180 dead in Saturday’s migrant boat disaster in Med: survivors
Four people died and nearly 180 are missing, presumed dead, after Saturday's migrant ship capsize in the Mediterranean, officials said on Tuesday after interviewing a handful of survivors. Humanitarian workers from International Organization for Migration (IOM)
Four people died and nearly 180 are missing, presumed dead, after Saturday’s migrant ship capsize in the Mediterranean, officials said on Tuesday after interviewing a handful of survivors.
Humanitarian workers from International Organization for Migration (IOM) and the UN refugee agency (UNHCR), recounted harrowing details of the latest major tragedy in waters off Libya after talking to four rescued passengers, two Eritreans and two Ethiopians, who arrived on Monday evening in the Sicilian port of Trapani.

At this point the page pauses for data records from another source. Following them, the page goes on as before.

(* ===== verification/Prelude.v ===== *)
(** * A verification of muduo, a reactor-style network library in C++

    ** The program

    muduo runs one [EventLoop] per thread.  A loop asks a [Poller] (epoll(4) or
    poll(2)) which descriptors are ready, hands each event to the [Channel] of
    the descriptor, and then runs the functors other threads have queued.
    Timers are a [TimerQueue] behind one descriptor of the loop.  An [Acceptor]
    takes connections off a listening socket, a [Connector] makes outgoing
    ones; [TcpServer] gives each accepted socket to a loop of an
    [EventLoopThreadPool] as a [TcpConnection], which moves bytes between the
    socket and two [Buffer]s and reports to the user's callbacks; [TcpClient]
    does the same for one outgoing connection.  On top of this stand an HTTP
    server, an inspector of the running process served by it, a framing of
    protobuf messages, and remote procedure calls over that framing.  Below it stand time stamps, dates, time zones, string
    pieces; threads, locks and the queues and pools made of them; and logging:
    a statement composes its line in a [LogStream], and an [AsyncLogging] passes
    lines from all threads to one that writes them to a [LogFile].

    ** Conventions (this file)

    A C++ call that can stop short is a function into [outcome]: a failed
    [assert] of a debug build, a fatal log line, an exception of the standard
    library and undefined behaviour (a read or write out of bounds, a null or
    deleted object) are distinct faults.  "No assertion fails" therefore also
    means that no undefined behaviour occurs.  [ok_or_throw] allows one fault
    only, [std::length_error] or [std::bad_alloc] of a growing vector.
    Integers are [Z] with explicit wrap-around ([u64], [i32], ...); bytes are
    [Z] in 0..255 and strings lists of them; objects shared by pointer live in
    a heap, a [gmap] from addresses.  User callbacks are scripts of calls on
    the object, chosen from the state they find, so that they can re-enter it.
    What the kernel or a third-party library answers is a parameter or an
    argument of the step; the laws assumed of it are named hypotheses.  This
    file also has the hint database [muduo] and the tactics of the other files.

    ** Files, in dependency order

    - BaseTimestamp: base/Timestamp.{h,cc}.  Microseconds in [int64_t]; doubles
      by the executable IEEE specification of the Standard Library.
    - NetTimerQueue: net/Timer.{h,cc}, TimerId.h, TimerQueue.{h,cc}.
    - Endian: net/Endian.h, for either byte order of the host.
    - BaseStringPiece: base/StringPiece.h.
    - NetBuffer: net/Buffer.{h,cc}.
    - NetChannel: net/Channel.{h,cc}, state and event dispatch.
    - NetPoller: net/Poller.{h,cc} and the registration calls of Channel: the
      class [PollerOps] with its specification [PollerSpec].
    - NetEPoll, NetPoll: net/poller/EPollPoller.cc and PollPoller.cc, the two
      instances; NetDefaultPoller: net/poller/DefaultPoller.cc, the choice
      between them as a third.
    - NetEventLoop: net/EventLoop.{h,cc}, interleaved with other threads.
    - NetTcpConnection: net/TcpConnection.{h,cc}, the state machine;
      NetTcpObject: the object around it, with its socket, context and callbacks.
    - NetEventLoopThreadPool: net/EventLoopThreadPool.{h,cc}.
    - NetAcceptor: net/Acceptor.{h,cc} and accept of net/SocketsOps.cc.
    - NetTcpServer: net/TcpServer.{h,cc}.
    - NetHttpRequest, NetHttpContext, NetHttpResponse, NetHttpServer: net/http.
    - NetProtobufCodec: net/protobuf/ProtobufCodecLite.{h,cc};
      NetProtobufCodecT: the codec for one message type, ProtobufCodecLiteT;
      NetCodecStream: two TcpConnections that talk through the codec.
    - BaseLogStream: base/LogStream.{h,cc}.
    - NetConnector: net/Connector.{h,cc}.
    - BaseDate: base/Date.{h,cc}.
    - BaseMonitor: base/Mutex.h and Condition.h: threads that call the
      operations of a monitor, as interleaved steps, and the class [Monitor]
      with a criterion by which no wake-up is lost.
    - BaseBlockingQueue, BaseBoundedBlockingQueue, BaseCountDownLatch,
      BaseThreadPool: the monitors of base/, as instances of [Monitor].
    - BaseThread: base/Atomic.h, CurrentThread.{h,cc} and Thread.{h,cc}, over
      the latch of BaseCountDownLatch; BaseException: base/Exception.{h,cc},
      stack traces, and the exception handlers of Thread.cc and ThreadPool.cc.
    - NetEventLoopThread: net/EventLoopThread.{h,cc}.
    - BaseFileUtil: the loops of base/FileUtil.{h,cc}, over a class [Stdio] of
      streams; BaseFileStreams: its two objects from open to close, over a class
      [Files] of the process's files.  BaseGzipFile: base/GzipFile.h.
    - BaseLogFile, BaseAsyncLogging: base/LogFile.{h,cc}, AsyncLogging.{h,cc}.
    - BaseTimeZone: base/TimeZone.{h,cc}.
    - BaseLogging: base/Logging.{h,cc}, over BaseLogStream, BaseThread and
      BaseTimeZone; BaseLogger: the process-wide settings of base/Logging.cc.
    - NetTcpClient: net/TcpClient.{h,cc}, over NetConnector.
    - NetInspector: net/inspect/Inspector.{h,cc}, the registry of pages;
      NetFavicon: its icon; NetInspectorObject: the one inspector of a process.
    - NetInetAddress: net/InetAddress.{h,cc} and the address functions of
      net/SocketsOps.cc, over a class [InetText] of inet_pton and inet_ntop.
    - NetRpcChannel: net/protorpc/RpcChannel.{h,cc}, RpcServer.{h,cc} and
      rpc.proto, over a class [Protobuf] of the library; NetRpcWorld: two
      channels over the codec and a byte stream.
    - BaseDouble: what printf prints of a double, and how far arithmetic on
      doubles is from exact; BaseFormat: formatSI and formatIEC of
      base/LogStream.cc.
    - BaseProcessInfo: base/ProcessInfo.{h,cc}; NetProcInspector:
      net/inspect/ProcessInspector.{h,cc} and SystemInspector.{h,cc};
      NetPerformanceInspector: net/inspect/PerformanceInspector.{h,cc}.
    - NetZlibStream: net/ZlibStream.h, over a class [Zlib] of deflate with the
      laws [ZlibSpec]; NetBufferStream: net/protobuf/BufferStream.h.
    - NetLoopTimers: the timer calls of net/EventLoop.cc and the registry of
      one loop per thread; BaseCondition: the deadline of base/Condition.cc.
    - NetSocket: net/Socket.{h,cc} and the calls of net/SocketsOps.cc below it,
      over a kernel that keeps what they set for each socket.
    - BaseSingleton, BaseThreadLocal, BaseThreadLocalSingleton, BaseWeakCallback:
      the headers of base/ with these names.
    - UnitTests: the checks of the repository's own unit tests, evaluated on the
      model.

    ** What the theorems show

    - Buffer: driven by any legal sequence of operations it is a byte queue;
      integers come back unchanged; growing moves data first; readFd loses
      nothing.
    - TcpConnection: over all interleavings of events, functors, calls and
      callbacks the bytes accepted are the bytes written followed by the bytes
      buffered; writability is watched exactly while bytes are buffered; the
      life callbacks come once and in order; the half-close waits for the
      output.  A call from another thread is up to three steps, the test of
      [state_], the write of it and the queueing of the functor, as the code
      takes no lock; the legal runs leave out that the connection closes
      between the test and the write, and an Example shows the double
      [handleClose] this race leads to.  Four theorems say what the handlers do
      on each branch and which calls, outside the legal use, fail an assertion.
    - TimerQueue: no deleted timer is touched, the two indexes agree, due
      timers run once and in order, cancellation is exact and the timerfd is
      armed for the earliest timer.
    - Pollers: after any legal calls the kernel watches what the channels ask
      for, and poll reports the channels that are ready.  Both implementations
      are proved to meet [PollerSpec].
    - EventLoop: no wake-up is lost once the loop runs, functors run once and in
      order, and what is pending while events are handled runs in the same
      iteration.  The loop's own thread may queue functors before [loop()]
      without a wake-up; the theorem leaves this out and an Example shows it.
    - TcpServer, Acceptor, EventLoopThreadPool, Connector: the lives of
      connections and sockets across loops, without failed assertions or leaks;
      a Connector is driven by whole passes of [handleEvent], with an error,
      writability or both.
    - HTTP: from a fresh context the parser terminates and decides as a grammar
      of requests does, given as a relation of its own; from the other contexts
      it is stated when it loops for ever or fails an assertion; it does not depend
      on segmentation, and reads printed requests back; a client reads printed
      responses back; the server answers each complete request once.
    - ProtobufCodecLite: the decoder terminates on every input and follows the
      wire format; encoded messages are delivered intact and in order, also
      between two TcpConnections, over every interleaving, partial write and
      segmentation of the stream.
    - LogStream and Date: no write outside the line's array, decimal conversion
      for all 64-bit integers, and day numbers that follow the calendar, in
      [int] arithmetic with the bounds beyond which it overflows.
    - Monitors: under any interleaving and any choice of woken threads the
      queues are FIFO and bounded, the pool starts each task once (in the caller
      when it has no workers), neither a consumer nor a producer sleeps while
      there is something for it, a latch that is open releases
      every thread and a stopped pool ends.  Thread::start and
      EventLoopThread::startLoop hand over a valid id and loop.
    - Logging: lines are formatted as if from scratch, after second 0 and with
      one time zone, where the cached second cannot show; AsyncLogging and LogFile
      keep them whole and in order, with every loss accounted for; a LogFile
      rolls by size and by day and flushes as its intervals say; stop()
      ends the back end, and exactly the lines that it loses are named.
    - TimeZone: the UTC conversions are inverse; local time comes back to the
      instant it was made from, or to the other instant with the same local
      time, as stated, when clocks were put back; zone files are read back
      as written.
    - TcpClient: at most one connection at a time, each destroyed once.
    - Inspector: requests are answered from a registry of commands, and the root
      page lists each of them once in order; there is
      one inspector at a time, with the pages of its page objects; profiling
      leaves neither a profiler nor a file behind; the icon is an intact PNG.
    - Objects and resources: a TcpConnection's socket lives as long as the
      object and replacing callbacks never breaks it; what is appended to a file
      is in it after a flush or close, and files and gzip files are closed once;
      a weak callback runs on a live object or not at all; no exception of a task
      or of a thread is swallowed.
    - InetAddress: the text of an address is printed whole and read back to the
      same bytes, for both families and both byte orders; a connection to
      itself is recognised.
    - protorpc: whatever the callers, the bytes and the services do, no
      assertion of two connected channels fails, a call is answered at most
      once and by the answer to its own request, and the bytes between them are
      always frames of well-typed messages.
    - /proc: what the inspector's pages show is read back from the kernel's
      text; Examples show three kinds of text on which it reads the wrong thing.
    - Numbers: formatSI and formatIEC print the nearest decimal of any quantity
      below 2^53 in the width they promise, although the division rounds first;
      timers and waits of whole seconds are exact.
    - Socket: the listening socket of an Acceptor is set up as asked or the
      process dies; unchecked options can be missing; its TCP statistics are
      printed whole.
    - ZlibOutputStream: the loops end and what is written inflates back.
    - Singletons: one object, made once and given to every thread; thread-local
      objects belong to one thread and do not outlive it.

    ** Fuel and bounds

    Loops of the code that are not structural take fuel, and the theorems state
    that the result is reached: parseRequest and the codec's onMessage consume
    at least one byte per iteration that continues, so fuel above the number of
    readable bytes is enough for every input; [convert] divides by ten at most
    20 times for 64 bits; writing a line and reading a file advance by a byte
    at least, splitting a path by a slash.  Runs of the reactive components are lists of steps
    of any length.  Buffers are bounded by the [max_size] of a vector (2^63-1
    bytes) and single messages by [INT_MAX], as StringPiece stores an [int].
    Dates are covered for the years -4799 to 1,000,000 and day numbers for
    -32044 to 536838867, where the code's [int]s do not overflow (the next
    number does).

    ** What is not modelled

    System calls (sockets, epoll, timerfd, eventfd, files, /proc), zlib, and
    the protobuf library and gperftools are parameters.  The steps of a monitor
    have no clock; a timeout there is a wake-up.  Exceptions of user functions
    are modelled where the code catches them (BaseException), not in the steps of
    the reactive components.  The text of %.12g in LogStream is a parameter.
    google-inl.h, which is copied from protobuf, and the base classes without
    code are left out.  Object lifetime by [shared_ptr] is
    modelled where a component relies on it (functors that hold a reference or
    a raw pointer, the tie of a channel), not as reference counts.

    ** Extending it

    A clock for the steps of monitors would give timed waits a bound; exceptions
    that leave a user callback inside the loop would end a run there. *)

From stdpp Require Export base tactics list gmap strings pretty.
From Stdlib Require Export ZArith Lia Ascii.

The survivors, three men and one woman, were described as “traumatized and exhausted”.
They said their two-tier, wooden boat had left Libya on Friday with more 180 people packed on board, all of them originally from East Africa.
After five hours at sea, the engine cut out and the boat started to take on water. As it slowly sank, more and more of the people on board were submerged under water.
One of the survivors described his desperate effort to find his wife, who had taken a spot in the centre of the ship.
After hours in the water, the survivors were rescued on Saturday 30 nautical miles from the Libyan coast by a French boat operating as part of the European borders agency Frontex’s Operation Triton before being transferred to another Frontex ship, the Siem Pilot.
Siem Pilot, provided by the Norwegian coastguard, arrived in Trapani on Monday evening with the four survivors, four recovered corpses and 34 people rescued from another stricken migrant boat.
The latest deaths and rescues follow a record year for the number of migrants trying to reach Europe on the western Mediterranean route from north Africa to Italy.
Some 181,000 people were registered at Italian ports in 2016 while the UNHCR recorded more than 5,000 deaths and presumed deaths on all migrant routes across the Mediterranean.
Despite the mid-winter weather making crossings particularly perilous, the start of 2017 has brought no sign of departures slowing with some 2,300 migrants already registered in Italy since January 1st.